Qualcuno ricorda Zavoli in compagnia di Tacchi, al tempo del "falò riacceso". Ha scritto Elio Ferrari: "A Rimini chi non lo vedeva in divisa e con il mitra a tracolla (teste Stelio Urbinati) pure alla colonia Montalti?", sede del fascio repubblichino.

Amici di Zavoli spiegano che egli fu "costretto" a finire tra le file di Salò.
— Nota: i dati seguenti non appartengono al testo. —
Lemma deriv_Matches (r : regex) :
  forall c s, Matches (deriv c r) s <-> Matches r (c :: s).
Proof.
  induction r as [| |p|r1 IH1 r2 IH2|r1 IH1 r2 IH2|r IH]; intros c s; simpl.
  - split; intro H; now apply Matches_Void_inv in H.
  - split; intro H; [now apply Matches_Void_inv in H |].
    apply Matches_Eps_inv in H. discriminate.
  - split; intro H.
    + destruct (p c) eqn:Hp; [|now apply Matches_Void_inv in H].
      apply Matches_Eps_inv in H as ->. now constructor.
    + apply Matches_Cls_inv in H as (c' & E & Hp).
      injection E as Ec Es. subst c' s. rewrite Hp. constructor.
  - split; intro H.
    + assert (Hcat : forall t, Matches (Cat (deriv c r1) r2) t ->
                               Matches (Cat r1 r2) (c :: t)).
      { intros t Ht. apply Matches_Cat_inv in Ht as (s1 & s2 & -> & M1 & M2).
        apply Matches_Cat_cons; [now apply IH1 | assumption]. }
      destruct (nullable r1) eqn:N; [|now apply Hcat].
      apply Matches_Alt_inv in H as [H|H]; [now apply Hcat|].
      apply Matches_Cat_nil; [now apply nullable_Matches | now apply IH2].
    + apply Matches_Cat_inv in H as (s1 & s2 & E & M1 & M2).
      destruct s1 as [|c1 s1]; simpl in E.
      * subst s2. apply nullable_Matches in M1. rewrite M1.
        apply MAltR. now apply IH2.
      * injection E as Ec Es. subst c1 s.
        assert (Matches (Cat (deriv c r1) r2) (s1 ++ s2))
          by (constructor; [now apply IH1 | assumption]).
        destruct (nullable r1); [now apply MAltL | assumption].
  - split; intro H.
    + apply Matches_Alt_inv in H as [H|H];
        [apply MAltL; now apply IH1 | apply MAltR; now apply IH2].
    + apply Matches_Alt_inv in H as [H|H];
        [apply MAltL; now apply IH1 | apply MAltR; now apply IH2].
  - split; intro H.
    + apply Matches_Cat_inv in H as (s1 & s2 & -> & M1 & M2).
      constructor; [now apply IH | assumption].
    + apply Matches_Star_inv in H as [E | (c' & s1 & s2 & E & M1 & M2)];
        [discriminate|].
      injection E as Ec Es. subst c' s.
      constructor; [now apply IH | assumption].
Qed.

Theorem fullmatch_Matches (r : regex) (s : list ascii) :
  fullmatch r s = true <-> Matches r s.
Proof.
  revert r. induction s as [|c s IH]; intro r; simpl.
  - apply nullable_Matches.
  - rewrite IH. apply deriv_Matches.
Qed.

Lemma Matches_alphabet (r : regex) (s : list ascii) :
  Matches r s -> Forall (fun c => alphabet r c = true) s.
Proof.
  induction 1; simpl in *.
  - constructor.
  - repeat constructor. assumption.
  - apply Forall_app; split;
      (eapply Forall_impl; [|eassumption]); intros a Ha; simpl in Ha; rewrite Ha;
      auto using orb_true_r.
  - eapply Forall_impl; [|eassumption]. intros a Ha. simpl in Ha. now rewrite Ha.
  - eapply Forall_impl; [|eassumption]. intros a Ha. simpl in Ha. rewrite Ha.
    apply orb_true_r.
  - constructor.
  - change (c :: s1 ++ s2) with ((c :: s1) ++ s2).
    apply Forall_app; split; assumption.
Qed.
Aggiunge Ferrari che Zavoli "è stato tranquillo, facendo l’avanguardista, il soldato nella Repubblica sociale, libero di andare dove voleva". "Libero" anche di trovarsi a Coriano nell’aprile ’44, come rammentarono in quel paese quando, in anni ormai lontani, giunse una troupe della Rai per un’inchiesta televisiva sul fascismo diretta da Zavoli. Gli operatori non furono però guidati dallo stesso Zavoli, ma da un giornalista della sede Rai di Bologna. Nell’aprile ’44 a Coriano avvenne la cattura di due "disertori", Libero Pedrelli e Vittorio Giovagnoli, poi affidati al tribunale tedesco che li fece fucilare il 18 maggio ad Ancona.
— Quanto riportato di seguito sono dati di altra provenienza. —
(* ===== verification/Prelude.v ===== *)
(** * A verification development of the users widget (api.js, dom.js, main.js)

    The program is a browser widget of three ES modules under [src/js]:
    - [api.js], [fetchUsers]: an async function that GETs
      [https://jsonplaceholder.typicode.com/users] with [fetch], throws
      [Error('Erreur API')] when [response.ok] is false, and otherwise
      returns [await response.json()]; its [catch] rethrows.
    - [dom.js], [displayUsers(users, container)]: clears the container
      ([innerHTML = '']), then for each user creates a [div], adds the class
      [user-card], sets its [innerHTML] to a template literal reading
      [user.name], [user.email] and [user.address.city], and appends it;
      [displayError(message, container)] replaces the container's content by
      a red paragraph holding the message.
    - [main.js]: at module load looks up [#loadUsersBtn] and
      [#usersContainer] and registers a click listener which awaits
      [fetchUsers()] and calls [displayUsers], or [displayError] with the
      error's message when anything in the [try] throws.

    The components interact by calls only: the click handler calls
    [fetchUsers] and, after its promise settles, [displayUsers] or
    [displayError] on the shared document.  The one piece of shared mutable
    state is the DOM; the hard behaviours are the error paths (network
    failure, HTTP error, malformed JSON, malformed users, null elements)
    and the interleaving of several clicks whose requests are in flight at
    the same time.

    ** Files
    - [Prelude] (this file): the completion type of JS ([Normal]/[Throw])
      with [cbind] and its inversion lemmas, a state-and-exception monad
      [st] with its notation in [jsm_scope], [try_catch], the [for_each]
      loop, the hint database [jsm] and the shared lemmas on these and on
      strings.
    - [JsNumber]: JS numbers as IEEE binary64 doubles ([spec_float]):
      [double_of_decimal], the correctly rounded double of a decimal
      [d * 10^p], which [JSON.parse] uses, and [number_to_string],
      ECMAScript's Number::toString (the shortest digits that read back as
      the double, in plain or exponent layout), which ToString uses.
    - [JsRuntime]: the JS values the code handles (JSON data plus
      [undefined]), error objects, property access [get_prop] with its
      TypeErrors, the template-literal ToString [to_string] (which throws
      on an object with its own [toString] key), and the [engine] record
      of the engine's error messages (V8's wording as the instance [v8]).
    - [Json]: [JSON.parse] as [response.json()] applies it to the body
      text ([json_parse], a mutual fixpoint [parse_value]/[parse_elems]/
      [parse_members] over fuel, with [parse_chars] for string literals
      and [parse_number] for the full number grammar), and a printer
      [json_print] in the manner of [JSON.stringify] standing for the
      server.
    - [Document]: the DOM the code touches, as a heap [gmap positive element]
      with [createElement], the [innerHTML] setter, [classList.add],
      [appendChild] (with its ancestor check [inclusive_ancestor]) and
      [getElementById]; the well-formedness invariant [wf] (parent links,
      freshness of the allocator) and its preservation.
    - [Dom]: [dom.js]: [card_html] (the template, each substitution read
      and converted in source order), [displayUsers], [displayError];
      their functional specifications on every branch, the partial render
      on a malformed user, the frame property, the allocation bound.
    - [Html]: the tokenizer of the HTML standard that the [innerHTML]
      setter runs ([html_step], [html_run], [html_tokens]), with the
      attribute states, the comment, raw-text and plaintext states, and
      what it makes of the card and error templates.
    - [HtmlTree]: the tree construction stage that follows the tokenizer
      (the "in body" insertion mode of a fragment parsed for a [div]): a
      builder with the stack of open elements ([start_tag], [end_tag],
      [tree_step], [tree_run]) and [html_tree], the forest of elements an
      [innerHTML] assignment parses.
    - [Api]: [api.js]: [fetchUsers] as a phase machine over the two awaits
      ([fetch] and [response.json()]), with the network and the body read
      as events and the body text parsed by [json_parse]; the
      classification of its outcomes.
    - [Interfaces]: the two [import] lines of main.js as classes of
      operations ([ApiModule], [DomModule]) with the class of laws
      [DomSpec] stating what main.js relies on of dom.js; the instance
      for the module of [Dom] proves the laws.
    - [Main]: [main.js]: module initialisation, the click handler composed
      of [fetchUsers] and the two display functions, and the event loop as a
      step function on an [app] state holding every handler invocation in
      flight; reachability by rule induction, the invariant that the
      container always shows the view of the last request to settle, the
      absence of rejections, the null-element error paths, and as
      examples the stale-response race and the markup of the response
      reaching the page.

    The components meet at interfaces: [Dom] and [Api] are written against
    the [engine] record and the [dom] state monad of [Document]; [Main] is
    written against the classes of [Interfaces] (what main.js imports) and
    proves its theorems from the laws of [DomSpec] only, for every
    implementation of dom.js that meets them and any [fetchUsers];
    [dom_module_spec] discharges the laws for dom.js from the lemmas of
    [Dom] ([clear_container], [displayUsers_eq], [plan_state_ok],
    [displayError_shows]), and the examples of [Main] run the composed
    program on the modules of [Api] and [Dom].

    ** What the theorems show
    - dom.js ([Dom]): [displayUsers_refines] relates [displayUsers] to its
      abstract plan [users_plan] (the cards it leaves and the error it
      throws) on every input; [displayUsers_renders_all],
      [displayUsers_partial_render], [displayUsers_not_array] are its
      branches; [displayUsers_frame] bounds what it touches and
      [displayUsers_alloc_bound] what it allocates (one [div] per user
      reached); [displayError_replaces] specifies [displayError] on both
      receivers and on a message whose ToString throws;
      [card_html_normal_iff] characterises the users whose template
      evaluates and [card_html_object] the order in which it reads and
      converts the substitutions.  The DOM invariant [wf] is preserved by
      every operation.
    - The markup ([Html]): [card_tokens] and [error_tokens] show that the
      tags the [innerHTML] setter finds in a card or in the error paragraph
      are the template's with the tags of the interpolated data spliced in
      (the markup injection); [card_tokens_text] that data without [<]
      adds none; [card_tokens_comment] and [card_tokens_rawtext] that a
      comment or a raw-text element ([textarea], [title], [script], ...)
      opened in the name turns the rest of the card into text, and
      [card_tree_rawtext] ([HtmlTree]) that the card is then the heading
      alone.
    - The parsed elements ([HtmlTree]): [card_tree] and [error_tree] give
      the elements the setter builds for a card and for the error
      paragraph: a void tag in a field ([img] with its [onerror], [br])
      becomes an element inside the heading or paragraph where the field
      is interpolated; [card_tree_stray_end_p] shows that an end tag in
      the data changes the structure of the card (an extra empty
      paragraph).
    - api.js ([Api]): [fetchUsers_resolves_iff] and [fetchUsers_rejects_iff]
      classify every outcome over all network behaviours and body texts.
    - main.js ([Main]): by rule induction on [reachable], the record
      [app_inv] holds in every state; from it [reachable_shows_last_settled]
      (the container shows the view [handler_view] of the last
      settlement), [reachable_no_rejection], [missing_container_rejects];
      and [missing_button_inert].  The examples [stale_response_overwrites]
      (the race on a concrete run) and [injected_markup_reaches_page] (the
      injection from the response text to the tokens and the parsed
      elements of the card) run the composed program.
    - The runtime models are checked on concrete inputs by examples:
      [json_number_text] (numbers read by [JSON.parse] and printed by
      ToString, as V8 does), [json_number_rejects], [attr_equals_name],
      [cr_ends_tag_name], [in_body_rules], [fetchUsers_bodies].

    ** Bounds, fuel and abstractions
    - A JS number is a binary64 double.  [double_of_decimal] rounds with
      the IEEE operations of [SpecFloat] ([binary_normalize] for
      [d * 10^p], the division core for [d / 10^q]); a decimal of at
      least [10^309] reads as an infinity and one below [10^-324] as zero
      before any power is computed.  [number_to_string] tries lengths [k]
      from 1 to 17 (17 digits always read back as the double) and at each
      the two integers around [x / 10^(n-k)] for the two candidate
      exponents [n].
    - [json_parse] gives its parser one unit of fuel per character plus
      one; each nested call follows a consumed character, so the fuel
      outlasts the text.
    - [innerHTML] assignment keeps the assigned text as one [NMarkup]
      child (none for the empty string); its tokens are given by [Html],
      exact for the tags except for the escape states of script data
      ([<!--] inside a [script]); character references cannot change the
      tags (they never consume [<], [>] or a quote); CR is read as LF,
      which gives the tags and states of the standard's newline
      normalisation ([html_step_lf_lf]).  [HtmlTree] builds the elements
      from the tokens beside the heap, without text nodes; its scope is
      the whole stack of open elements (no scope boundaries, no special
      elements stopping an end tag) and it leaves out the rules of lists,
      formatting elements, tables and foreign content, none of which the
      templates contain.
    - The parsed elements are the image of the markup child, not heap
      nodes of their own: the code never reaches inside a card.
    - [getElementById] walks the tree with fuel [size nodes + 1], and the
      ancestor check of [appendChild] climbs at most [size nodes + 1]
      parent links; a well-formed tree never exhausts either.
    - Microtask ticks between the settling of [fetchUsers]'s promise and
      the resumption of the handler run no other DOM code, so a settlement
      and the handler's synchronous continuation form one atomic step.
    - Browser error messages are parameters ([engine]); [v8] is Chrome's.

    ** Not modelled
    - The host page ([index.html]) is not in the repository's sources; the
      examples use [sample_page], the body with [#loadUsersBtn] and
      [#usersContainer] that main.js expects.
    - The ES module loader itself (resolution and evaluation order of the
      modules): the [import] lines are modelled by the bindings of
      [Interfaces], not by a loader.
    - The network itself: [fetch] and the body read are the environment's
      events, any of which the theorems quantify over.
    - Text nodes: the tokenizer keeps the tags and the tree builder the
      elements, since the theorems are about the elements the data creates;
      the text a card shows is the assigned string, which the heap keeps.
      The escape states of script data are left out with them.
    - The insertion-mode rules for tables, lists, formatting elements,
      scope boundaries, special elements and foreign content: none is
      reached by the templates, and the theorems on data-borne markup are
      stated for inline void tags, end tags of [p], comments and raw-text
      elements.
    - [\u] escapes above [00FF] in JSON strings: strings hold 8-bit
      characters and [json_parse] rejects them; JS strings are UTF-16.
    - The prototype chain: a JSON object inherits only [toString] and
      [valueOf] from [Object.prototype] in the model, which is all that
      ToString consults.
*)

From stdpp Require Export base gmap strings list.
From Stdlib Require Export ZArith Lia.

Declare Scope jsm_scope.
Delimit Scope jsm_scope with jsm.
Finito il secondo conflitto mondiale, Zavoli organizza con amici comunisti un "giornale parlato" diffuso per altoparlante nel centro di Rimini. Ad una trasmissione è invitato anche Alberto Marvelli che però non si reca all’appuntamento. Marvelli, nato in una famiglia che era stata colpita dalla politica della dittatura (suo padre Alfredo era stato licenziato senza liquidazione, per non aver voluto aderire al fascismo, dal quale lo teneva lontano la sua coscienza di cristiano democratico), durante l’invasione nazista era entrato nella organizzazione tedesca Todt che lavorava alle fortificazioni costiere, non per collaborare con i tedeschi, ma per "tentare di impedire la deportazione di tanti giovani, tentare di salvare molte vite e cercare di fare in modo che i tedeschi non attuassero il loro piano di demolizione totale delle ville sul mare, per far posto a fortificazioni antisbarco", come ha scritto il suo biografo ufficiale mons. Fausto Lanfranchi. Nel dopoguerra Marvelli fu fedele alle istanze di cristiano democratico che rifiutava ogni dittatura, sia nera che rossa.

La sua mancata partecipazione all’appuntamento radiofonico con Zavoli fu probabilmente dettata da motivi politici. Il clima della città di allora è ben descritto in un documento del Cln del 5 marzo ’45 (firmato da Cesare Bianchini futuro primo sindaco comunista di Rimini, e pubblicato nel ’97 da Valerio Lessi), nel quale si legge: "Gli uomini come l’ing. Marvelli sono quelli che hanno portato l’Italia alle attuali condizioni e saranno quelli che la rovineranno ancora di più".

Il 21 marzo ’46 la dc cittadina preannuncia al Cln le dimissioni di Marvelli dall’incarico di assessore per gli alloggi al Comune di Rimini.

Nel ’96 Zavoli ha parlato a Rimini di Alberto Marvelli. Ripensando alla "grande tragedia della guerra", ha detto: "Siamo stati davvero la comunione dei Santi perché eravamo la società del dolore".

In molti dopo il 25 luglio seppellirono le apparenze del loro passato fascista. Avevano creduto in Mussolini, rifiutarono l’appoggio ai repubblichini. Ci fu chi si chiuse nel silenzio della delusione. Altri sbarcarono su opposte sponde, non sappiamo se per convinzione o convenienza. Qualcuno cercò di accreditarsi come antico nemico del regime senza averne titolo.

Ancora oggi sono vive le polemiche. Al di là dei riferimenti alle singole persone, certe notizie servono a ricostruire un momento storico. Flavio Lombardini ha ricordato un episodio capitatogli il 6 agosto ’45. Viene avvicinato da "un gruppo di giovani appena in età della ragione" che vogliono conoscere quale ruolo abbia avuto con il suo insegnamento di Educazione fisica nelle "scuole fasciste": "Mi rifiuto di rispondere perché non ho niente da giustificare". Lombardini sta per essere picchiato dal più giovane del gruppo, un ragazzo sui diciassette anni, che ha al collo un fazzoletto rosso.

In soccorso di Lombardini giunge "un ‘vecchio camerata’ che occupa un posto di rilievo nel Comitato di Liberazione", il comunista Arnaldo Zangheri.

 

>•< GIORNI DELL'IRA, libro integrale

Post scriptum. Gino Pagliarani è morto lo scorso 17 marzo 2001.